Welcome to Better Have My Money, my Monday night newsletter about stocks, feelings and how to invest.

Tonight is a glorious evening for Met Ball fashions — Ezra Miller’s face of eyes! Janelle Monáe’s blinking eye! Kacey Musgraves as Barbie! All of Gaga’s outfits! Truly a feast for the soul.

And I enjoyed the fashuns of an invite-only event that still costs $35,000 for a ticket even more after my stocks recovered after the market plunged this morning.

“Stock market is gonna be down today if there was anything you wanted to buy,” I texted my boyfriend at 9.32am, just two mins after the market opened.

Yes, this is how I sext.

Pre-market I was down 3% overall, just a sea of red on my Robinhood app. I did a quick google and realized the president had threatened tariffs against China.

OK, this happens, no biggie — but, it can be a nice moment if you want to buy anything.

  • Confusing term of the week: “pre-market” — Kind of like a presale, it’s usually marked as between 8-9:30am ET every day. Market activity is allowed but there’s some limitations on who can buy and how much.

Right now I just feel like a very interested potential buyer. My tax return has just appeared in my account, and I’m trying to figure out what fun silly spring thing I want to spend it on, like treating yourself to a pair of new sandals (Maybe I should look at stock in Deckers Outdoor Corp (DECK), aka owner of Tevas!!!)
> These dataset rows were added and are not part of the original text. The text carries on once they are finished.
Lemma existsb_insert {A : Type} (f : A -> bool) (l : list A) (i : nat) (x y : A) :
  l !! i = Some x -> f y = f x -> existsb f (<[i := y]> l) = existsb f l.
Proof.
  revert i. induction l as [|z l IH]; intros [|i] Hx Hf; try done.
  - injection Hx as ->. cbn [insert list_insert existsb]. by rewrite Hf.
  - cbn [insert list_insert existsb]. f_equal. by apply IH.
Qed.

Lemma foldl_collect {A B : Type} (keep : A -> bool) (f : A -> B) (l : list A)
    (acc : list B) :
  foldl (fun acc x => if keep x then acc ++ [f x] else acc) acc l
  = acc ++ map f (filter (fun x => keep x = true) l).
Proof.
  revert acc. induction l as [|x l IH]; intros acc; simpl.
  - by rewrite app_nil_r.
  - rewrite IH. destruct (keep x) eqn:Hx.
    + rewrite filter_cons_True by done. simpl. by rewrite <- app_assoc.
    + rewrite filter_cons_False by (rewrite Hx; done). done.
Qed.

Section run_facts.
Context {A : Type} (P : A -> bool).

Lemma takeWhile_dropWhile (l : list A) : takeWhile P l ++ dropWhile P l = l.
Proof.
  induction l as [|x l IH]; simpl; [done|]. destruct (P x); simpl; congruence.
Qed.

Lemma drop_length_takeWhile (l : list A) :
  drop (length (takeWhile P l)) l = dropWhile P l.
Proof. induction l as [|x l IH]; simpl; [done|]. destruct (P x); simpl; done. Qed.
End run_facts.

Module JSMapFacts.
Section facts.
Context {V : Type}.
Implicit Types (m : JSMap.t V) (k : string) (v : V).

Lemma has_keys m k : JSMap.has m k = bool_decide (k ∈ JSMap.keys m).
Proof.
  unfold JSMap.has, JSMap.keys. induction m as [|[k' v'] m IH].
  - symmetry. apply bool_decide_eq_false_2, not_elem_of_nil.
  - cbn [JSMap.get fmap list_fmap fst]. destruct (decide (k' = k)) as [->|Hk].
    + rewrite (bool_decide_eq_true_2 (k = k)); [|done].
      symmetry. apply bool_decide_eq_true_2. by left.
    + rewrite (bool_decide_eq_false_2 (k' = k)); [|done].
      rewrite IH. apply bool_decide_ext. rewrite elem_of_cons. naive_solver.
Qed.

Lemma set_fresh m k v : JSMap.has m k = false -> JSMap.set m k v = m ++ [(k, v)].
Proof.
  unfold JSMap.has. induction m as [|[k' v'] m IH]; simpl; [done|].
  case_bool_decide; [done|]. intros Hk. by rewrite IH.
Qed.

Lemma get_app m1 m2 k :
  JSMap.get (m1 ++ m2) k =
    match JSMap.get m1 k with Some v => Some v | None => JSMap.get m2 k end.
Proof. induction m1 as [|[k' v'] m1 IH]; simpl; [done|]. by case_bool_decide. Qed.

Lemma delete_set_fresh m k v :
  JSMap.has m k = false -> JSMap.delete (JSMap.set m k v) k = m.
Proof.
  unfold JSMap.has. induction m as [|[k' v'] m IH]; simpl.
  - by rewrite bool_decide_eq_true_2.
  - case_bool_decide as Hk; [done|]. intros Hfresh. simpl.
    rewrite bool_decide_eq_false_2 by done. by rewrite IH.
Qed.

Lemma get_delete_ne m k k' :
  k <> k' -> JSMap.get (JSMap.delete m k) k' = JSMap.get m k'.
Proof.
  intros Hne. induction m as [|[k0 v0] m IH]; [done|].
  cbn [JSMap.delete JSMap.get].
  destruct (decide (k0 = k)) as [->|Hk].
  - rewrite (bool_decide_eq_true_2 (k = k)) by done.
    by rewrite (bool_decide_eq_false_2 (k = k')).
  - rewrite (bool_decide_eq_false_2 (k0 = k)) by done.
    cbn [JSMap.get]. by rewrite IH.
Qed.

Lemma get_None_keys m k : JSMap.get m k = None <-> k ∉ JSMap.keys m.
Proof.
  pose proof (has_keys m k) as Hhas. unfold JSMap.has in Hhas.
  destruct (JSMap.get m k).
  - symmetry in Hhas. apply bool_decide_eq_true_1 in Hhas. naive_solver.
  - symmetry in Hhas. apply bool_decide_eq_false_1 in Hhas. naive_solver.
Qed.

Lemma get_delete_eq m k :
  NoDup (JSMap.keys m) -> JSMap.get (JSMap.delete m k) k = None.
Proof.
  induction m as [|[k0 v0] m IH]; intros Hnd; [done|].
  unfold JSMap.keys in Hnd. cbn [fmap list_fmap fst] in Hnd.
  apply NoDup_cons in Hnd as [Hk0 Hnd].
  cbn [JSMap.delete].
  destruct (decide (k0 = k)) as [->|Hk].
  - rewrite (bool_decide_eq_true_2 (k = k)) by done. by apply get_None_keys.
  - rewrite (bool_decide_eq_false_2 (k0 = k)) by done.
    cbn [JSMap.get]. rewrite (bool_decide_eq_false_2 (k0 = k)) by done.
    by apply IH.
Qed.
So far 2019 has seen a bonanza of IPOs (initial public offerings) lately and the one I’ve kept the keenest eye on is Beyond Meat (BYND). They make “plant-based meat” as they call it, basically a non-gross veggie burger.

After reading about how 1,000,000 plant and animal species are now at risk of extinction thanks to the ramifications of man-made climate change, and then seeing this NY Times interactive about how to eat a climate change-friendly diet, fake meat seems like a pretty clear step towards the future.

On its opening day last Thursday it jumped 163%, the biggest IPO of the year.

A very dear pal of mine who has never bought or owned shares before texted me the other day that she was attempting to buy a share of Beyond Meat, “as they are $60 which is in my price range.”

The fact that she was even texting me about it made me realize that the hype around the company was crazy — which directly impacts the stock price. And it made me pause.

So should you buy a stock right when it goes public? Statistically… no, according to all the investing experts I’ve read.

More than anything, it’s turbulent af at the beginning. Usually stocks drop down in their second week of trading, and often drop again a few months in. Buying in the first few days of the IPO can be a way to make good money, and also a good way to lose it.

Lyft (LYFT), aka the ride-sharing app that is not Uber, was down in its first four weeks of trading, then jumped 9% last week. It’s still down 30% from the IPO. Pinterest (PINS) was up 44% in its first 10 days, then is now up around 23%.

Levi Strauss (LEVI), yes, as in the jeans is up 2% since it IPOed a few weeks ago and Zoom (ZM), which you probably recognize as a video conferencing platform is up 20% since its public debut.

All the advice about whether to invest early in an IPO involves doing a lot of research: reading the prospectus, studying the financials. If that is beyond you (it is beyond me, even for Beyond Meat), then maybe it’s worth riding out the initial few weeks or months of an IPO to let the stock settle in a bit more and understand what it’s worth.

Having said all this, if what you’re looking for is a cheeky spring purchase in the form of stock rather than an expensive outfit you’ll wear once — or in the case of Gaga, four outfits she’ll wear once — then hey, maybe give a freshly public stock a whirl. A bit of drama can be fun, if you’re expecting it.

And if you do just want to buy yourself something pretty, may I suggest giving your money to The Milaya Project, where South Sudanese women are keeping tradition alive by hand-embroidering sheets and pillowcases in a remote refugee camp. You can purchase their gorgeous bold embroidered designs on Kickstarter.